» **Source data**:

(** What a successful parse yields: channels that are byte values, and a
    colour whose formatting is the canonical form of the input, which
    parses to the same colour. *)
Lemma hexToRgb_inv (hex : string) (rgb : RGB) :
  hexToRgb hex = OK rgb ->
  byteRgb rgb /\ rgbToHex rgb = canonicalHex hex
  /\ hexToRgb (canonicalHex hex) = OK rgb
  /\ isCanonicalHex (canonicalHex hex) = true.
Proof.
  unfold hexToRgb, canonicalHex.
  set (clean := Str.toUpperCase (Str.replaceFirstHash hex)).
  destruct (Str.testHexPattern clean) eqn:T; [|discriminate].
  cbn [negb]. unfold Str.testHexPattern in T.
  apply andb_prop in T. destruct T as [L A].
  destruct (String.length clean =? 3)%nat eqn:L3.
  - apply Nat.eqb_eq in L3.
    destruct (StrFacts.length3_inv _ L3) as (c1 & c2 & c3 & ->).
    cbn [Str.forallChars] in A.
    apply andb_prop in A. destruct A as [A1 A].
    apply andb_prop in A. destruct A as [A2 A].
    apply andb_prop in A. destruct A as [A3 _].
    apply StrFacts.isHexUpper_In in A1, A2, A3.
    intros E. injection E as <-.
    destruct (hexToRgb_six c1 c1 c2 c2 c3 c3 A1 A1 A2 A2 A3 A3)
      as (Q1 & Q2 & Q3).
    split; [|split; [exact Q2|split; [exact Q1|exact Q3]]].
    split; [|split];
      [exists c1, c1|exists c2, c2|exists c3, c3]; auto.
  - cbn [orb] in L. apply Nat.eqb_eq in L.
    destruct (StrFacts.length6_inv _ L) as (c1 & c2 & c3 & c4 & c5 & c6 & ->).
    cbn [Str.forallChars] in A.
    apply andb_prop in A. destruct A as [A1 A].
    apply andb_prop in A. destruct A as [A2 A].
    apply andb_prop in A. destruct A as [A3 A].
    apply andb_prop in A. destruct A as [A4 A].
    apply andb_prop in A. destruct A as [A5 A].
    apply andb_prop in A. destruct A as [A6 _].
    apply StrFacts.isHexUpper_In in A1, A2, A3, A4, A5, A6.
    intros E. injection E as <-.
    destruct (hexToRgb_six c1 c2 c3 c4 c5 c6 A1 A2 A3 A4 A5 A6)
      as (Q1 & Q2 & Q3).
    split; [|split; [exact Q2|split; [exact Q1|exact Q3]]].
    split; [|split];
      [exists c1, c2|exists c3, c4|exists c5, c6]; auto.
Qed.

» **What the task requires**: Begin at the first line of the entries above and copy every line exactly, ending with the line that contains "- apply Nat.eqb_eq in L3.".

» **Reply to the exercise**:
(** What a successful parse yields: channels that are byte values, and a
    colour whose formatting is the canonical form of the input, which
    parses to the same colour. *)
Lemma hexToRgb_inv (hex : string) (rgb : RGB) :
  hexToRgb hex = OK rgb ->
  byteRgb rgb /\ rgbToHex rgb = canonicalHex hex
  /\ hexToRgb (canonicalHex hex) = OK rgb
  /\ isCanonicalHex (canonicalHex hex) = true.
Proof.
  unfold hexToRgb, canonicalHex.
  set (clean := Str.toUpperCase (Str.replaceFirstHash hex)).
  destruct (Str.testHexPattern clean) eqn:T; [|discriminate].
  cbn [negb]. unfold Str.testHexPattern in T.
  apply andb_prop in T. destruct T as [L A].
  destruct (String.length clean =? 3)%nat eqn:L3.
  - apply Nat.eqb_eq in L3.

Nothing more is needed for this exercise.